問題が発生したため【人生】を強制終了します。 → 『精霊使いで再起動しました。』

山口 犬

6-81 ルーシー・セイラム2








「――お前たちは、何者だ?」


その言葉を聞いたハルナは当初、今までに聞いたことのないルーシーの声に驚いてはいた。
だが、その言葉の色の裏にある感情には怒りの色は見えず、未知なるものに対する警戒心の方が強いと感じた。
ハルナは初めの設定の通り、”自分たちはお使いでここに来た”ことを説明し、怪しいものではないことを告げようとした。


――しかし


「フーン……なんで、そんなこと言うの?それってさ、メチャクチャあたし達に失礼なんじゃない?アンタはあたし達に感謝の気持ちがあったからここに呼んでくれたんじゃないの?」




その言葉を聞いてもルーシーは狼狽えることなく、自分の背後に浮かべた警戒を解くことなく毅然とした態度でサヤの言葉に応えた。



「……いいでしょう、その疑問にお答えします。まず、あなた方には感謝の気持ちがあるのは本当のことです。ミカベリーがあの男に付きまとわれているのは本人だけでなく、王国側の業務にも支障が出ていたためその者を一時的にでも我々に害もなく追い払って頂く行動には感謝をしております」



サヤはあの行動が自然に起きたように見せかけていたが、その不自然さからあの現象は人為的に起こされたのもだと判断したルーシーのことを認めつつ次の言葉を待った。

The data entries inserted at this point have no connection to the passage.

(** X9. The two tallies agree: when [checkStatusRightKeypoints] returns on a
    frame, its five counters are the five counts that [printKeypointStats]
    logs for the right rectified keypoints of that frame. *)
Theorem checkStatusRightKeypoints_agrees_with_printKeypointStats
    counter_max debug_info sf info :
  checkStatusRightKeypoints counter_max debug_info sf = TallyOk info →
  (Z.of_nat (length (right_keypoints_rectified_ sf)) < 2 ^ 64)%Z →
  let stats := printKeypointStats (right_keypoints_rectified_ sf) in
  nrValidRKP_ info = n_valid stats ∧
  nrNoLeftRectRKP_ info = n_no_left_rect stats ∧
  nrNoRightRectRKP_ info = n_no_right_rect stats ∧
  nrNoDepthRKP_ info = n_no_depth stats ∧
  nrFailedArunRKP_ info = n_failed_arun_rkp stats.
Proof.
  intros Hrun Hsize. unfold checkStatusRightKeypoints in Hrun.
  destruct debug_info as [old|]; [|done].
  destruct (checkStatusRightKeypoints_loop _ _ _) as [info'|] eqn:Hloop;
    [|done].
  injection Hrun as ->.
  apply checkStatusRightKeypoints_loop_Some in Hloop
    as (-> & -> & -> & -> & ->).
  rewrite (printKeypointStats_value _ Hsize). cbn. lia.
Qed.

Lemma checkStatusRightKeypoints_agrees_with_printKeypointStats_witness :
  let stats := printKeypointStats (right_keypoints_rectified_ ExampleFrame.frame) in
  1%Z = n_valid stats ∧ 1%Z = n_no_left_rect stats ∧
  0%Z = n_no_right_rect stats ∧ 1%Z = n_no_depth stats ∧
  0%Z = n_failed_arun_rkp stats.
Proof.
  apply (checkStatusRightKeypoints_agrees_with_printKeypointStats
           (2 ^ 31 - 1) (Some (mkDebugTrackerInfo 0 0 0 0 0))
           ExampleFrame.frame (mkDebugTrackerInfo 1 1 0 1 0) eq_refl).
  cbn. lia.
Defined.

Lemma StereoFrame_new_fresh id timestamp left_frame right_frame sf :
  StereoFrame_new id timestamp left_frame right_frame = Ok sf →
  sf = mkStereoFrame id timestamp left_frame right_frame false false [] [] [].
Proof.
  unfold StereoFrame_new. rewrite !CHECK_bind_Ok.
  by intros (_ & _ & _ & _ & [= <-]).
Qed.

(** ** More on [checkStereoFrame] and the constructor *)

(** What a passing check has verified at an index. *)
Lemma checkStereoFrame_Ok_index sf i lk rk kp p :
  checkStereoFrame sf = Ok () →
  left_keypoints_rectified_ sf !! i = Some lk →
  right_keypoints_rectified_ sf !! i = Some rk →
  Frame.keypoints_ (right_frame_ sf) !! i = Some kp →
  keypoints_3d_ sf !! i = Some p →
  if KeypointStatus_eqb rk.1 VALID then
    le (fabs (fsub (y rk.2) (y lk.2))) (float_of_Z 3) = true ∧
    ne (fadd (fabs (x kp)) (fabs (y kp))) (float_of_Z 0) = true ∧
    gt (vz p) zero = true
  else le (vz p) zero = true.
Proof.
  intros [Hsizes Hbody]%checkStereoFrame_Ok Hlk Hrk Hkp Hp.
  destruct Hsizes as (_ & _ & Hn & _ & _).
  apply lookup_lt_Some in Hp as Hi. rewrite Hn in Hi.
  specialize (Hbody i Hi).
  rewrite (checkStereoFrame_body_inside sf i rk lk kp p) in Hbody by done.
  destruct (KeypointStatus_eqb rk.1 VALID).
  - by rewrite !CHECK_bind_Ok, CHECK_Ok in Hbody.
  - by apply CHECK_Ok in Hbody.
Qed.

(** X10. [checkStereoFrame] passes exactly when the five sizes agree and, at
    every index, a VALID right status comes with rectified rows at most 3
    pixels apart, a right keypoint other than (0, 0) and z > 0, and any other
    right status with z <= 0. *)
Theorem checkStereoFrame_passes_iff sf :
  checkStereoFrame sf = Ok () ↔
  sizes_agree sf ∧
  ∀ i lk rk kp p,
    left_keypoints_rectified_ sf !! i = Some lk →
    right_keypoints_rectified_ sf !! i = Some rk →
    Frame.keypoints_ (right_frame_ sf) !! i = Some kp →
    keypoints_3d_ sf !! i = Some p →
    if KeypointStatus_eqb rk.1 VALID then
      le (fabs (fsub (y rk.2) (y lk.2))) (float_of_Z 3) = true ∧
      ne (fadd (fabs (x kp)) (fabs (y kp))) (float_of_Z 0) = true ∧
      gt (vz p) zero = true
    else le (vz p) zero = true.
Proof.
  split.
  - intros Hok. split; [by apply checkStereoFrame_Ok in Hok as [? _]|].
    intros i lk rk kp p. by apply checkStereoFrame_Ok_index.
  - intros [Hsizes Hall]. apply checkStereoFrame_Ok. split; [done|].
    intros i Hi.
    destruct Hsizes as (_ & Hkp & Hp & Hlk & Hrk).
    destruct (lookup_lt_is_Some_2 (Frame.keypoints_ (right_frame_ sf)) i)
      as [kp Ekp]; [lia|].
    destruct (lookup_lt_is_Some_2 (keypoints_3d_ sf) i) as [p Ep]; [lia|].
    destruct (lookup_lt_is_Some_2 (left_keypoints_rectified_ sf) i)
      as [lk Elk]; [lia|].
    destruct (lookup_lt_is_Some_2 (right_keypoints_rectified_ sf) i)
      as [rk Erk]; [lia|].
    rewrite (checkStereoFrame_body_inside sf i rk lk kp p) by done.
    specialize (Hall i lk rk kp p Elk Erk Ekp Ep).
    destruct (KeypointStatus_eqb rk.1 VALID).
    + by rewrite !CHECK_bind_Ok, CHECK_Ok.
    + by apply CHECK_Ok.
Qed.

(** X11. A 3D point whose z is a NaN fails the check under any status. *)
Theorem checkStereoFrame_rejects_NaN_depth sf i p :
  keypoints_3d_ sf !! i = Some p →
  is_nan (vz p) = true →
  ∃ e, checkStereoFrame sf = Fatal e.
Proof.
  intros Hp Hnan.
  destruct (checkStereoFrame_Ok_or_Fatal sf) as [Hok | Hfatal]; [|done].
  apply checkStereoFrame_Ok in Hok as [Hsizes Hbody].
  destruct Hsizes as (_ & _ & Hn & _ & Hrk).
  apply lookup_lt_Some in Hp as Hi. rewrite Hn in Hi.
  destruct (lookup_lt_is_Some_2 (right_keypoints_rectified_ sf) i)
    as [rk Erk]; [lia|].
  pose proof (checkStereoFrame_body_Ok_sign sf i rk p Erk Hp (Hbody i Hi))
    as Hsign.
  destruct (vz p); try done. by destruct (KeypointStatus_eqb rk.1 VALID).
Qed.

Lemma checkStereoFrame_rejects_NaN_depth_witness :
  ∃ e,
    checkStereoFrame
      (mkStereoFrame 1 100 ExampleFrame.left_frame ExampleFrame.right_frame
         false true
         [mkVector3 zero zero quiet_NaN; mkVector3 zero zero zero;
          mkVector3 zero zero zero]
         (left_keypoints_rectified_ ExampleFrame.frame)
         (right_keypoints_rectified_ ExampleFrame.frame))
    = Fatal e.
Proof.
  apply (checkStereoFrame_rejects_NaN_depth _ 0 (mkVector3 zero zero quiet_NaN));
    reflexivity.
Defined.

(** X12. The keyframe flags play no part in the checks, the statistics or
    the measurements: after [setIsKeyframe] each of them gives what it gave
    before. *)
Theorem setIsKeyframe_is_not_observed is_kf sf :
  checkStereoFrame (setIsKeyframe is_kf sf) = checkStereoFrame sf ∧
  (∀ ptr use,
     getSmartStereoMeasurements ptr use (setIsKeyframe is_kf sf)
     = getSmartStereoMeasurements ptr use sf) ∧
  (∀ counter_max debug_info,
     checkStatusRightKeypoints counter_max debug_info (setIsKeyframe is_kf sf)
     = checkStatusRightKeypoints counter_max debug_info sf).
Proof. split_and!; reflexivity. Qed.

(** X13. The constructor returns exactly when both frames carry the given
    id and timestamp; the frame it returns holds the two frames, is neither
    a keyframe nor rectified, and has no rectified keypoint and no 3D point.
    In every other case it fails fatally. *)
Theorem StereoFrame_new_outcome id timestamp left_frame right_frame :
  let fresh :=
    mkStereoFrame id timestamp left_frame right_frame false false [] [] [] in
  (id = Frame.id_ left_frame ∧ id = Frame.id_ right_frame ∧
   timestamp = Frame.timestamp_ left_frame ∧
   timestamp = Frame.timestamp_ right_frame ∧
   StereoFrame_new id timestamp left_frame right_frame = Ok fresh) ∨
  (¬ (id = Frame.id_ left_frame ∧ id = Frame.id_ right_frame ∧
      timestamp = Frame.timestamp_ left_frame ∧
      timestamp = Frame.timestamp_ right_frame) ∧
   ∃ e, StereoFrame_new id timestamp left_frame right_frame = Fatal e).
Proof.
  intros fresh. unfold StereoFrame_new, CHECK.
  destruct (Z.eqb_spec id (Frame.id_ left_frame));
    [|right; split; [tauto | by eexists]].
  destruct (Z.eqb_spec id (Frame.id_ right_frame));
    [|right; split; [tauto | by eexists]].
  destruct (Z.eqb_spec timestamp (Frame.timestamp_ left_frame));
    [|right; split; [tauto | by eexists]].
  destruct (Z.eqb_spec timestamp (Frame.timestamp_ right_frame));
    [|right; split; [tauto | by eexists]].
  left. done.
Qed.

(** X14. A frame straight from the constructor cannot give measurements,
    the call fails on the rectification check, and it passes
    [checkStereoFrame] only when its left frame has neither keypoints nor
    scores and its right frame no keypoints. *)
Theorem StereoFrame_new_not_ready id timestamp left_frame right_frame sf :
  StereoFrame_new id timestamp left_frame right_frame = Ok sf →
  (∀ old use,
     getSmartStereoMeasurements (Some old) use sf = Fatal NotRectified) ∧
  (checkStereoFrame sf = Ok () ↔
   Frame.keypoints_ left_frame = [] ∧ Frame.scores_ left_frame = [] ∧
   Frame.keypoints_ right_frame = []).
Proof.
  intros Hnew.
  pose proof (StereoFrame_new_fresh _ _ _ _ _ Hnew) as ->.
  split; [done|]. rewrite checkStereoFrame_Ok. unfold sizes_agree. cbn.
  split.
  - intros [(Hs & Hr & Hn & _) _].
    destruct (Frame.keypoints_ left_frame); [|done].
    destruct (Frame.scores_ left_frame); [|done].
    by destruct (Frame.keypoints_ right_frame).
  - intros (-> & -> & ->). split; [done|]. cbn. lia.
Qed.

Lemma StereoFrame_new_not_ready_witness :
  ∃ sf,
    StereoFrame_new 1 100 ExampleFrame.left_frame ExampleFrame.right_frame
    = Ok sf ∧
    getSmartStereoMeasurements (Some []) true sf = Fatal NotRectified ∧
    checkStereoFrame sf = Fatal Keypoints3dSize.
Proof.
  eexists. split; [reflexivity|].
  split; [|reflexivity].
  apply (StereoFrame_new_not_ready 1 100 ExampleFrame.left_frame
           ExampleFrame.right_frame _ eq_refl).
Defined.

(** ** More on [getSmartStereoMeasurements] *)

Section MeasurementLoops.
Variables (sf : StereoFrame).
Hypothesis rectified_sizes :
  length (left_keypoints_rectified_ sf) = length (right_keypoints_rectified_ sf).

(** The landmark ids that the loop appends, in order. *)
Lemma measurements_loop_ids use count : ∀ start out out',
  for_loop (getSmartStereoMeasurements_body sf use) count start out = Ok out' →
  out'.*1 = out.*1 ++
            filter (λ lmk_id, lmk_id ≠ (-1)%Z)
                   (take count (drop start (Frame.landmarks_ (left_frame_ sf)))).
Proof.
  induction count as [|count IH]; intros start out out'; cbn [for_loop].
  - intros [= <-]. by rewrite take_0, filter_nil, app_nil_r.
  - rewrite getSmartStereoMeasurements_body_eq by done.
    destruct (Frame.landmarks_ (left_frame_ sf) !! start) as [lmk_id|] eqn:Hlmk;
      [|done].
    rewrite (drop_S _ _ _ Hlmk). cbn [take]. rewrite filter_cons.
    destruct (Z.eqb_spec lmk_id (-1)) as [->|Hne]; cbn [mbind result_bind].
    + rewrite decide_False by (intros ?; done). apply IH.
    + rewrite decide_True by done.
      destruct (observation_at sf use start) as [m|] eqn:Hm; [|done].
      cbn [mbind result_bind]. intros ->%IH.
      apply observation_at_Some in Hm as [Hm _].
      rewrite Hlmk in Hm. injection Hm as ->.
      by rewrite fmap_app, <- app_assoc.
Qed.

(** The measurement without its right coordinate. *)
Lemma observation_at_mono i :
  observation_at sf false i
  = (λ m, (m.1, mkStereoPoint2 (uL m.2) quiet_NaN (v m.2)))
    <$> observation_at sf true i.
Proof.
  unfold observation_at.
  destruct (Frame.landmarks_ (left_frame_ sf) !! i) as [lmk_id|]; [|done].
  cbn [mbind option_bind]. destruct (lmk_id =? -1)%Z; [done|].
  destruct (left_keypoints_rectified_ sf !! i); [|done].
  by destruct (right_keypoints_rectified_ sf !! i).
Qed.

Lemma measurements_loop_mono count : ∀ start out out',
  for_loop (getSmartStereoMeasurements_body sf true) count start out = Ok out' →
  for_loop (getSmartStereoMeasurements_body sf false) count start
    ((λ m, (m.1, mkStereoPoint2 (uL m.2) quiet_NaN (v m.2))) <$> out)
  = Ok ((λ m, (m.1, mkStereoPoint2 (uL m.2) quiet_NaN (v m.2))) <$> out').
Proof.
  induction count as [|count IH]; intros start out out'; cbn [for_loop].
  - by intros [= <-].
  - rewrite !getSmartStereoMeasurements_body_eq by done.
    destruct (Frame.landmarks_ (left_frame_ sf) !! start) as [lmk_id|];
      [|done].
    destruct (lmk_id =? -1)%Z; cbn [mbind result_bind]; [apply IH|].
    rewrite observation_at_mono.
    destruct (observation_at sf true start) as [m|]; [|done].
    cbn [mbind result_bind fmap option_fmap option_map]. intros Hrest%IH.
    by rewrite fmap_app in Hrest.
Qed.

「……ですが、それ以上に不自然なことが多いのも事実。例えアクセサリの素材が散らばったのはミカベリーのせいだとしても、そのきっかけとなった”もの”は自然の力では証明できません」



ルーシーはあのアクセサリーが金属の素材で紡がれており、通常は切れてしまうものではないことを周囲の目撃者の情報から調べさせていた。
しかし、その事実を突きつけたとしても、うまくこの部屋まで入り込んだ二人はそのことに対して知らぬふりをするだろう。
実際にこの二人が行ったという証拠はどこにも残っていない……しかし、そこから考えれば、完全に証拠を残さずにやってのける力の持ち主であるとも取れる。

はたしてこの二人は敵か?……それとも、味方か?
そして、この王国に近付いてきた目的は一体?


ルーシーは、頭の中で様々なことを想像し用意をして、二人の前に対峙した。
その結果、一つの事実をようやく掴むことができた。


ルーシーの背後から、人型をした精霊がハルナとサヤの前に現れた。



「あんた、精霊使い……なのか?」



精霊から声を掛けられたハルナは、その言葉にどう答えていいか困っている。
この世界でなるべく自分の正体を隠すべきだと行動してきたが、そろそろ限界が来たのかもしれないとそのことを告げようとした。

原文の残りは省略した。